By that yardstick, the Nigerian doesn’t scream widescale customer fury. If anything, we might have some underreporting. Low counts can reflect resolution happening upstream, low awareness of escalation routes, the effort it takes to file, or all three.
What could be useful:
Publish a single complaints dashboard that merges FCCPC, CBN and sector regulators (NERC for power, NCC for telecoms), with duplicate cases removed.
Show the median refund and the median time-to-refund (averages are distorted by a few very large cases), plus, for each sector, what share of complaints end in a fix/refund and how long it took. Link this to payments dispute rails so we can estimate what share of failed/contested transactions ever become formal complaints.
Yet, it’s not only knocks for the FCCPC’s dramatic framing. We now know that the pain of customer issues is concentrated around finance, FMCG, and electricity sectors where errors are expensive and fixing them is slow. Probably a useful map for journalists and policymakers.
Bottom line: ₦10bn is real relief for 9,091 people, but it is not proof of national fury or an argument for tighter regulation. If Abuja wants to use refunds as a barometer, fix the data and publish it properly.
#2 — Telecoms surcharge denied
What happened
The Nigerian government will will not implement a previously planned 5% excise on voice and data. That levy was first floated in 2022, suspended almost immediately, mentioned again in 2023, and finally dropped this week.

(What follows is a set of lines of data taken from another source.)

Lemma register_table_step (salt : pystr) (req : request) (w : world) :
  table_step w (snd (register salt req w)).
Proof.
  unfold register.
  destruct (method req); [by left|].
  destruct (negb _ || negb _); [by left|].
  run. destruct (select_user _ (table w)) eqn:Hsel; simpl; [by left|].
  right. right. eexists. split; [done|]. simpl. split; [done|].
  intros r0 Hr0. pose proof (max_id_bound _ _ Hr0). lia.
Qed.

Lemma login_store (req : request) (w : world) :
  store_unchanged w (snd (login req w)).
Proof.
  unfold login.
  destruct (method req); [done|].
  destruct (negb _ || negb _); [done|].
  run. destruct (select_user _ (table w)); [|done].
  by destruct (negb _).
Qed.

Lemma gate_store (w : world) :
  ∃ r w', require_login w = (Ok r, w') ∧ store_unchanged w w' ∧
          session w' = session w.
Proof.
  destruct (require_login_cases w) as [(u & _ & _ & ->)|[_ ->]]; by eexists _, _.
Qed.

Lemma details_table_step (req : request) (w : world) :
  table_step w (snd (details req w)).
Proof.
  unfold details.
  destruct (gate_store w) as (r & w' & Hrun & (Ht & _) & _).
  rewrite (bind_ok _ _ _ _ _ Hrun). unfold table_step. rewrite <- Ht.
  clear Hrun Ht. destruct r as [username|]; [|by left].
  rewrite (bind_ok _ _ _ _ _ (select_after_gate username w')).
  destruct (select_user username (table w')); [|by left].
  destruct (method req); [by left|].
  unfold update_user_details. run. right. left.
  eexists _, _. split; [|reflexivity]. done.
Qed.

Lemma profile_table_step (username : pystr) (req : request) (w : world) :
  table_step w (snd (profile username req w)).
Proof.
  unfold profile.
  destruct (gate_store w) as (r & w' & Hrun & (Ht & _) & _).
  rewrite (bind_ok _ _ _ _ _ Hrun). unfold table_step. rewrite <- Ht.
  clear Hrun Ht. destruct r as [current_user|]; [|by left].
  destruct (negb _); [by left|].
  rewrite (bind_ok _ _ _ _ _ (select_after_gate username w')).
  destruct (select_user username (table w')) as [user|]; [|by left].
  destruct (method req).
  - destruct (profile_get_frame user (snd (emit_event (SqlSelect username) w')))
      as [_ Ht]. by left.
  - destruct (profile_post_frame username req
                (snd (emit_event (SqlSelect username) w'))) as [_ [Ht|Ht]].
    + by left.
    + right. left. eexists _, _. split; [|exact Ht]. done.
Qed.

Lemma download_store (username : pystr) (w : world) :
  store_unchanged w (snd (download username w)).
Proof.
  unfold download.
  destruct (gate_store w) as (r & w' & Hrun & (Ht & Hl & Hf) & _).
  rewrite (bind_ok _ _ _ _ _ Hrun). unfold store_unchanged.
  rewrite <- Ht, <- Hl, <- Hf.
  clear Hrun Ht Hl Hf. destruct r as [current_user|]; [|done].
  destruct (negb _); [done|].
  rewrite (bind_ok _ _ _ _ _ (select_after_gate username w')).
  destruct (select_user username (table w')) as [user|]; [|done].
  by destruct (truthy _).
Qed.

Lemma served_table_step (w w' : world) : served w w' → table_step w w'.
Proof.
  intros [salt req|req|req| |username req|username].
  - apply register_table_step.
  - apply details_table_step.
  - apply table_step_same, login_store.
  - by apply table_step_same.
  - apply profile_table_step.
  - apply table_step_same, download_store.
Qed.

Lemma served_session_valid (w w' : world) :
  served w w' → session_valid w → session_valid w'.
Proof.
  intros [salt req|req|req| |username req|username] Hval.
  - by apply register_session_valid.
  - by apply details_session_valid.
  - by apply login_session_valid.
  - apply logout_session_valid.
  - by apply profile_session_valid.
  - by apply download_session_valid.
Qed.

(** X15: over any sequence of requests, whatever they are, no account is
    lost or altered: the ids, usernames and passwords of the rows at the
    start are, in order, those of the first rows at the end.  If usernames
    and ids were pairwise different at the start they are at the end, and if
    the session named a user with a row at the start it does at the end. *)
Theorem accounts_are_permanent (w w' : world) :
  rtc served w w' →
  map credentials (table w) `prefix_of` map credentials (table w') ∧
  (table_unique w → table_unique w') ∧
  (session_valid w → session_valid w').
Proof.
  induction 1 as [w|w w1 w' Hstep _ (IHcred & IHuniq & IHsess)].
  - done.
  - apply served_table_step in Hstep as Htab.
    split; [|split].
    + etrans; [by apply table_step_credentials | done].
    + intros Huniq. apply IHuniq. by apply (table_step_unique w).
    + intros Hval. apply IHsess. by apply (served_session_valid w).
Qed.

(** *** Requests that only read *)

Lemma profile_get_store (user : users.row) (w : world) :
  store_unchanged w (snd (profile_get user w)) ∧
  session (snd (profile_get user w)) = session w.
Proof.
  unfold profile_get.
  destruct (truthy (or_empty (users.limerick_filename user))); [|done].
  set (a := PyPath _).
  destruct (get_word_count_returns a w) as (r & w' & Hrun).
  destruct (get_word_count_cases a w eq_refl) as (_ & Hstore & _ & Hsess).
  rewrite (bind_ok _ _ _ _ _ Hrun). by rewrite Hrun in Hstore, Hsess.
Qed.

Lemma store_unchanged_trans (w1 w2 w3 : world) :
  store_unchanged w1 w2 → store_unchanged w2 w3 → store_unchanged w1 w3.
Proof. unfold store_unchanged. intros (-> & -> & ->) (-> & -> & ->). done. Qed.

(** X16: the requests that only read.  A login, successful or not, a
    logout and a download leave the table, the id sequence and the files as
    they were, and so does every GET of the registration, details and
    profile pages, which also leaves the session as it was. *)
Theorem reading_requests_write_nothing
    (salt username : pystr) (req : request) (w : world) :
  store_unchanged w (snd (login req w)) ∧
  store_unchanged w (snd (logout w)) ∧
  store_unchanged w (snd (download username w)) ∧
  (method req = GET →
     register salt req w = (Ok (Render register_html), w) ∧
     login req w = (Ok (Render login_html), w) ∧
     (store_unchanged w (snd (details req w)) ∧
      session (snd (details req w)) = session w) ∧
     (store_unchanged w (snd (profile username req w)) ∧
      session (snd (profile username req w)) = session w)).
Proof.
  split; [apply login_store|]. split; [done|]. split; [apply download_store|].
  intros Hget. unfold register, login, details, profile. rewrite Hget.
  split; [done|]. split; [done|].
  destruct (gate_store w) as (r & w' & Hrun & Hstore & Hsess).
  rewrite !(bind_ok _ _ _ _ _ Hrun). rewrite <- Hsess.
  split.
  - destruct r as [current_user|]; [|done].
    rewrite (bind_ok _ _ _ _ _ (select_after_gate current_user w')).
    by destruct (select_user current_user (table w')).
  - destruct r as [current_user|]; [|done].
    destruct (negb _); [done|].
    rewrite (bind_ok _ _ _ _ _ (select_after_gate username w')).
    destruct (select_user username (table w')) as [user|]; [|done].
    destruct (profile_get_store user (snd (emit_event (SqlSelect username) w')))
      as [Hstore' Hsess'].
    split; [|done].
    apply (store_unchanged_trans w w'); [done|].
    by apply (store_unchanged_trans w' (snd (emit_event (SqlSelect username) w'))).
Qed.

(** *** The names that are allowed *)

Lemma ascii_lower_letter (c lower : N) :
  in_range 97 122 lower = true →
  ascii_lower c = lower ↔ c = lower ∨ c + 32 = lower.
Proof.
  unfold ascii_lower, in_range. intros Hl.
  apply andb_true_iff in Hl as [Hl1 Hl2].
  apply N.leb_le in Hl1, Hl2.
  destruct ((65 <=? c) && (c <=? 90)) eqn:Hc.
  - apply andb_true_iff in Hc as [Hc1 Hc2]. apply N.leb_le in Hc1, Hc2.
    split; [by right | intros [?|?]; lia].
  - split; [by left|]. intros [?|?]; [done|].
    apply andb_false_iff in Hc as [Hc|Hc]; apply N.leb_gt in Hc; lia.
Qed.

Lemma lower_txt (ext : pystr) :
  map ascii_lower ext = of_string "txt" ↔ txt_variant ext.
Proof.
  unfold txt_variant. split.
  - destruct ext as [|e1 [|e2 [|e3 [|e4 ext]]]]; try done.
    intros [= H1 H2 H3]. exists e1, e2, e3. split; [done|].
    apply (ascii_lower_letter e1 116) in H1; [|done].
    apply (ascii_lower_letter e2 120) in H2; [|done].
    apply (ascii_lower_letter e3 116) in H3; [|done].
    repeat split; [destruct H1|destruct H2|destruct H3]; (by left) || (right; lia).
  - intros (e1 & e2 & e3 & -> & [-> | ->] & [-> | ->] & [-> | ->]); done.
Qed.

Lemma is_ascii_app (a b : pystr) :
  is_ascii (a ++ b) = is_ascii a && is_ascii b.
Proof. unfold is_ascii. apply forallb_app. Qed.

(** X20: which ASCII names pass [allowed_file], given that [str.lower]
    lowers ASCII text letter by letter: exactly those that end in a dot
    followed by [txt] in any mix of upper and lower case.  The name may be
    the bare [.txt], and only what follows the last dot counts. *)
Theorem allowed_ascii_names (name : pystr) :
  lower_on_ascii →
  is_ascii name = true →
  allowed_file name = true ↔ ∃ stem ext, name = stem ++ dot :: ext ∧ txt_variant ext.
Proof.
  intros Hlow Hascii. rewrite allowed_file_spec. split.
  - intros (stem & ext & -> & _ & Hext). exists stem, ext. split; [done|].
    rewrite is_ascii_app in Hascii. apply andb_true_iff in Hascii as [_ Hascii].
    simpl in Hascii.
    rewrite Hlow in Hext by done. by apply lower_txt.
  - intros (stem & ext & -> & Hext). exists stem, ext. split; [done|].
    rewrite is_ascii_app in Hascii. apply andb_true_iff in Hascii as [_ Hascii].
    simpl in Hascii.
    rewrite Hlow by done. split; [|by apply lower_txt].
    destruct Hext as (e1 & e2 & e3 & -> & [-> | ->] & [-> | ->] & [-> | ->]); done.
Qed.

In the same news cycle, a 5% fuel surcharge, which exists in law but is unlikely to be implemented before 2026 without a ministerial order and gazette, also caught the public imagination.
What it means
In January 2025, the telecoms regulator approved up to 50% higher call and data tariffs, the first adjustment in about a decade, after operators warned that FX and diesel bills were causing existential threats.
People hated the tariff increases and a very weak labour threatened protests.
Pushing another 5% surcharge would have been the government pushing its luck. These surcharges still point to the idea that the government is trying to collect more taxes from whatever sectors can afford it, yet if it trickles down to Nigerians, it won’t happen without an improvement in a nationwide cost of living crisis.
In telecoms, we saw continued conversations this week around Right Of Way (RoW) fees, a levy paid by companies to lay telecoms cables. While many states initially agreed to allow telecoms companies lay cables for free, the reality has been different. Many states will argue that it’s a source of revenue and will argue that Lagos is not allowing telcos to lay cables for free (only four of Nigeria’s 36 states are). But it’s apples and oranges because the commercial opportunity for laying cables in Lagos is clear. It may not be as clear in a struggling state where purchasing power is still very little.